In computer engineering, a system in a package or system in package (SiP) is a type of semiconductor packaging where multiple integrated circuits (ICs) are enclosed in one chip carrier. An SiP may include an IC package substrate that may include passive components and perform the functions of an entire system. The ICs may be stacked using die stacking or package on package, placed side by side (multi-chip module, MCM), and/or embedded in the substrate. The SiP performs all or most of the functions of an electronic system, and is typically used when designing components for mobile phones, digital music players, etc. Dies containing integrated circuits may be stacked vertically on the package substrate. They are internally connected by fine wires that are bonded to the package substrate. Alternatively, with a flip chip technology, solder bumps are used to join stacked chips together and to the package substrate, or even both techniques can be used in a single package. SiPs are like systems on a chip (SoCs) but less tightly integrated and not on a single semiconductor die.

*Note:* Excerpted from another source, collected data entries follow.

Lemma trimStart_trimEnd (s : jsstring) : trimStart (trimEnd s) = trimEnd (trimStart s).
Proof.
  induction s as [| c s IH]; [reflexivity |].
  change (c :: s) with ([c] ++ s). rewrite trimEnd_app.
  cbn [app trimStart].
  destruct (is_white_space c) eqn:Hc.
  - destruct (forallb is_white_space s) eqn:Hs.
    + rewrite (trimStart_all_white_space s Hs).
      unfold trimEnd. cbn. rewrite Hc. reflexivity.
    + cbn. rewrite Hc. exact IH.
  - change (c :: s) with ([c] ++ s). rewrite trimEnd_app.
    destruct (forallb is_white_space s).
    + unfold trimEnd. cbn. rewrite Hc. cbn. rewrite Hc. reflexivity.
    + cbn. rewrite Hc. reflexivity.
Qed.

Lemma trim_idempotent (s : jsstring) : trim (trim s) = trim s.
Proof.
  unfold trim.
  rewrite (trimStart_trimEnd (trimStart s)), trimStart_idempotent, trimEnd_idempotent.
  reflexivity.
Qed.

Lemma includes_colon_In (s : jsstring) (sep : N) : includes s sep = true <-> In sep s.
Proof.
  unfold includes. rewrite existsb_exists. split.
  - intros (c & Hin & Heq). apply N.eqb_eq in Heq. subst c. exact Hin.
  - intros Hin. exists sep. split; [exact Hin | apply N.eqb_refl].
Qed.

Lemma split_not_empty (sep : N) (s : jsstring) : split sep s <> [].
Proof.
  induction s as [| c s IH]; [discriminate |].
  cbn. destruct (c =? sep)%N; [discriminate |].
  destruct (split sep s); [contradiction | discriminate].
Qed.
(** The body of [get_solution] after [OD,do,No,L0o,di,Ni,L0i = sol.x]. *)
Definition get_solution_body (self : TwoCoilSetLength)
  (OD do No L0o di Ni L0i : num) : solution_frame :=
  let Do := OD - do in
  let Di := Do - do - two * coil_gap self - di in
  let Ro := axial_rate (G (mat self)) do Do No in
  let Ri := axial_rate (G (mat self)) di Di Ni in
  let '(Fo1, Fi1, L1) :=
    if L0o >? L0i
    then (Ro * (L0o - L0i), zero, L0i)
    else (zero, Ri * (L0i - L0o), L0o) in
  let Fo := Fo1 + Ro * (L1 - L self) in
  let Fi := Fi1 + Ri * (L1 - L self) in
  let L_min := L self - max_comp self in
  let OC_data := coil_data "Outer Coil" do Do No Fo (L self) L_min
                   (lo_cycle_amp self) (hi_cycle_amp self) (mat self) in
  let IC_data := coil_data "Inner Coil" di Di Ni Fi (L self) L_min
                   (lo_cycle_amp self) (hi_cycle_amp self) (mat self) in
  {| s_Do := Do;
     s_Di := Di;
     s_Ro := Ro;
     s_Ri := Ri;
     s_Fo1 := Fo1;
     s_Fi1 := Fi1;
     s_L1 := L1;
     s_Fo := Fo;
     s_Fi := Fi;
     s_L_min := L_min;
     s_OC_data := OC_data;
     s_IC_data := IC_data |}.

(** [get_solution(self)]: the triple it returns is
    [(False, sol, None)] or [(True, OC_data, IC_data)]. *)
Definition get_solution (self : TwoCoilSetLength) : outcome (bool * pyobj * pyobj) :=
  sol <- root (error self) (x0 self) ;;
  if negb (success sol)
  then Returned (false, PySol sol, PyNone)
  else
    match x sol with
    | [OD; do; No; L0o; di; Ni; L0i] =>
        let fr := get_solution_body self OD do No L0o di Ni L0i in
        Returned (true, PyCoil (s_OC_data fr), PyCoil (s_IC_data fr))
    | _ => Raised ValueError
    end.

(** The tie-break as the specification words it, the single function
    [resolvePreload(Ro, Ri, L0o, L0i) -> (Fo1, Fi1, L1)] it asks both methods
    to share: the coil with the greater free length is preloaded by its rate
    times the free-length difference, the other by nothing, and the contact
    length is the smaller free length; the outer coil is the preloaded one
    when [L0o > L0i], the inner one otherwise, equality included.  The source
    has no such function: it is what the two methods are compared with. *)
Definition resolvePreload (Ro Ri L0o L0i : num) : num * num * num :=
  let outer_is_longer := L0o >? L0i in
  let preload_outer := if outer_is_longer then Ro * (L0o - L0i) else zero in
  let preload_inner := if outer_is_longer then zero else Ri * (L0i - L0o) in
  let contact_length := if outer_is_longer then L0i else L0o in
  (preload_outer, preload_inner, contact_length).

End TwoCoilSetLength.

Arguments TwoCoilSetLength num : clear implicits.
Arguments error_frame num : clear implicits.
Arguments solution_frame num {hc}.

End CoilSpringDesign.

Import CoilSpringDesign.

(** ** Binary64: the arithmetic of the running program *)

Module Binary64.

#[global] Instance arith : Arith float := {|
  zero := 0%float;
  two := 2%float;
  add := PrimFloat.add;
  sub := PrimFloat.sub;
  mul := PrimFloat.mul;
  div := PrimFloat.div;
  gtb := fun a b => PrimFloat.ltb b a
|}.

End Binary64.

(** ** Exact: rational arithmetic with one non-finite value *)

Module Exact.

Inductive xQ : Type :=
| Fin (q : Q)
| NaN.

Definition lift2 (f : Q -> Q -> Q) (a b : xQ) : xQ :=
  match a, b with
  | Fin p, Fin q => Fin (f p q)
  | _, _ => NaN
  end.

(** A division by zero leaves the finite numbers, as it does in binary64
    (where it gives an infinity or a NaN). *)
Definition xdiv (a b : xQ) : xQ :=
  match a, b with
  | Fin p, Fin q => if Qeq_bool q 0 then NaN else Fin (p / q)
  | _, _ => NaN
  end.

(** [a > b]; a comparison with the non-finite value is false, as with a NaN. *)
Definition xgtb (a b : xQ) : bool :=
  match a, b with
  | Fin p, Fin q => match p ?= q with Gt => true | _ => false end
  | _, _ => false
  end.
(** * HR 8799 REBOUND notebooks: a shallow embedding

    The repository is two Jupyter notebooks that drive the external REBOUND
    N-body library.  A notebook cell is embedded as a computation in a
    state-and-exception monad over the Python kernel: the global names, the
    simulation objects they refer to (by reference, so that [sim] and
    [op.sim] can alias), the file system, the printed output and the trace
    of external calls.  REBOUND itself is an interface ([Rebound]): its
    numerics are not part of the repository.  Floating point numbers are
    read as the real numbers they denote; the sum the animation loops take,
    [sim.t + framestep], is rounded by the interpreter ([round]), and the
    products and quotients of the angle bookkeeping are read exactly. *)

From Stdlib Require Import Reals Lra Sorted.
From stdpp Require Import base functions gmap strings list.

Open Scope R_scope.

(* Keep float literals such as 5e-3 as written when simplifying. *)
#[global] Arguments Z.pow_pos : simpl never.

(** ** Data owned by the external library *)

(** A body: mass and Cartesian state. *)
Record Particle := {
  p_m : R; p_x : R; p_y : R; p_z : R; p_vx : R; p_vy : R; p_vz : R
}.

(** [sim.units = ('AU','yr','Msun')] *)
Definition Units : Type := string * string * string.

(** The fields of a simulation the notebooks read or assign. *)
Record Simulation := {
  sim_particles : list Particle;
  sim_t : R;
  sim_dt : R;
  sim_G : R;
  sim_units : option Units
}.

Definition set_dt (x : R) (s : Simulation) : Simulation :=
  {| sim_particles := sim_particles s; sim_t := sim_t s; sim_dt := x;
     sim_G := sim_G s; sim_units := sim_units s |}.

Definition set_G (g : R) (s : Simulation) : Simulation :=
  {| sim_particles := sim_particles s; sim_t := sim_t s; sim_dt := sim_dt s;
     sim_G := g; sim_units := sim_units s |}.

(** Keyword arguments of [sim.add]; an absent keyword is [None]. *)
Record AddArgs := {
  kw_m : option R;
  kw_a : option R;
  kw_e : option R;
  kw_omega : option R;
  kw_M : option R;
  kw_inc : option R;
  kw_Omega : option R
}.

(** The attributes of an orbit object the notebooks read. *)
Record Orbit := {
  o_a : R; o_e : R; o_omega : R; o_inc : R; o_Omega : R; o_P : R
}.

(** What a library call returns: a value, or an exception with its message. *)
Inductive result (A : Type) : Type :=
| Ok (a : A)
| Err (msg : string).
Arguments Ok {A} a.
Arguments Err {A} msg.

(** The part of REBOUND the notebooks call.  [Archive] is the contents of a
    checkpoint file, in the library's own format; [save] is given the
    present contents of the file, if any, and [load] is given [None] when
    the file does not exist.  With it comes what else the notebooks run on
    and do not define: [round], the rounding of a sum of two floats to a
    float by the interpreter. *)
Class Rebound := {
  Archive : Type;
  new_simulation : Simulation;
  assign_units : Units -> Simulation -> result Simulation;
  add : AddArgs -> Simulation -> result Simulation;
  calculate_orbits : Simulation -> result (list Orbit);
  move_to_com : Simulation -> result Simulation;
  integrate : R -> Simulation -> result Simulation;
  save : Simulation -> option Archive -> result Archive;
  load : option Archive -> result Simulation;
  status : Simulation -> result unit;
  orbit_plot : Simulation -> result unit;
  plot_update : Simulation -> result unit;
  round : R -> R
}.

(** ** The Python kernel *)

(** References to simulation objects. *)
Abbreviation ref := nat (only parsing).

(** Global names bound to floats. *)
Inductive fvar :=
| dtor | inc_pl | Omega_pl | mass_e | mass_d | mass_c | mass_b | framestep.

#[global] Instance fvar_eq_dec : EqDecision fvar.
Proof. solve_decision. Defined.

Definition fvar_name (x : fvar) : string :=
  match x with
  | dtor => "dtor" | inc_pl => "inc_pl" | Omega_pl => "Omega_pl"
  | mass_e => "mass_e" | mass_d => "mass_d" | mass_c => "mass_c"
  | mass_b => "mass_b" | framestep => "framestep"
  end.

(** A [rebound.OrbitPlot] keeps the simulation it was created from. *)
Record OrbitPlot := { op_sim : ref }.

(** One external call, as made. *)
Inductive Event :=
| EShell (cmd : string)
| EImport (module : string)
| ENew (r : ref)
| ELoad (file : string) (r : ref)
| ESetUnits (r : ref) (u : Units)
| ESetG (r : ref) (g : R)
| ESetDt (r : ref) (x : R)
| EAdd (r : ref) (args : AddArgs)
| ECalculateOrbits (r : ref)
| EMoveToCom (r : ref)
| EIntegrate (r : ref) (tmax : R)
| ESave (r : ref) (file : string)
| EStatus (r : ref)
| EOrbitPlot (r : ref)
| EPlotUpdate (r : ref)
| EDisplay (call : string).

(** One printed line: text, or the numbers handed to a format string. *)
Inductive Line :=
| Text (s : string)
| Row (xs : list R).

Inductive exn :=
| NameError (name : string)
| ZeroDivisionError
| ReboundError (msg : string).

(** ** Kernel state and the cell monad *)

Module Py.
Section Monad.
Context `{L : Rebound}.

(** The names the notebooks bind ([g_*]), the objects they refer to
    ([heap], allocated at [next]), the files, the printed lines and the
    calls made so far.  The loop variables [i], [o] and [p] are never read
    outside their loops and are left out. *)
Record Kernel := {
  g_sim : option ref;
  g_op : option OrbitPlot;
  g_fig : option unit;
  g_nframe : option nat;
  g_float : fvar -> option R;
  heap : ref -> Simulation;
  next : ref;
  files : gmap string Archive;
  out : list Line;
  log : list Event
}.

Definition with_sim (v : option ref) (k : Kernel) : Kernel :=
  {| g_sim := v; g_op := g_op k; g_fig := g_fig k; g_nframe := g_nframe k;
     g_float := g_float k; heap := heap k; next := next k; files := files k;
     out := out k; log := log k |}.

Definition with_op (v : option OrbitPlot) (k : Kernel) : Kernel :=
  {| g_sim := g_sim k; g_op := v; g_fig := g_fig k; g_nframe := g_nframe k;
     g_float := g_float k; heap := heap k; next := next k; files := files k;
     out := out k; log := log k |}.

Definition with_fig (v : option unit) (k : Kernel) : Kernel :=
  {| g_sim := g_sim k; g_op := g_op k; g_fig := v; g_nframe := g_nframe k;
     g_float := g_float k; heap := heap k; next := next k; files := files k;
     out := out k; log := log k |}.

Definition with_nframe (v : option nat) (k : Kernel) : Kernel :=
  {| g_sim := g_sim k; g_op := g_op k; g_fig := g_fig k; g_nframe := v;
     g_float := g_float k; heap := heap k; next := next k; files := files k;
     out := out k; log := log k |}.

SIPs can be used either to reduce the size of a system, improve performance or to reduce costs. Some definitions of SiP exclude those that only use two-dimensional MCM.

== Technology ==
SiP dies can be stacked vertically or tiled horizontally, with techniques like chiplets or quilt packaging. SiPs connect the dies with standard off-chip wire bonds or solder bumps, unlike slightly denser three-dimensional integrated circuits which connect stacked silicon dies with conductors running through the die using through-silicon vias. Many different 3D packaging techniques have been developed for stacking many fairly standard chip dies into a compact area.

SiPs can contain several chips or dies—such as a specialized processor, DRAM, flash memory—combined with passive components—resistors and capacitors—all mounted on the same substrate. This means that a complete functional unit can be built in a single package, so that few external components need to be added to make it work. This is particularly valuable in space constrained environments like MP3 players and mobile phones as it reduces the complexity of the printed circuit board and overall design. Despite its benefits, this technique decreases the yield of fabrication since any defective chip in the package will result in a non-functional packaged integrated circuit, even if all other modules in that same package are functional.

SiPs are in contrast to the common system on a chip (SoC) integrated circuit architecture which integrates components based on function into a single circuit die. An SoC will typically integrate a CPU, graphics and memory interfaces, hard-disk and USB connectivity, random-access and read-only memories, and secondary storage and/or their controllers on a single die. In comparison a SiP would connect these modules as discrete components in one or more chip packages or dies. A SiP resembles the common traditional motherboard-based PC architecture, as it separates components based on function and connects them through a central interfacing circuit board. A SiP has a lower grade of integration in comparison to an SoC. Hybrid integrated circuits (HICs) are somewhat similar to SiPs, however they tend to handle analog signals whereas SiPs usually handle digital signals, because of this HICs use older or less advanced technology (tend to use single layer circuit boards or substrates, not use die stacking, do not use flip chip or BGA for connecting components or dies, use only wire bonding for connecting dies or Small outline integrated circuit packages, use Dual in-line packages, or Single in-line packages for interfacing outside the Hybrid IC instead of BGA, etc.).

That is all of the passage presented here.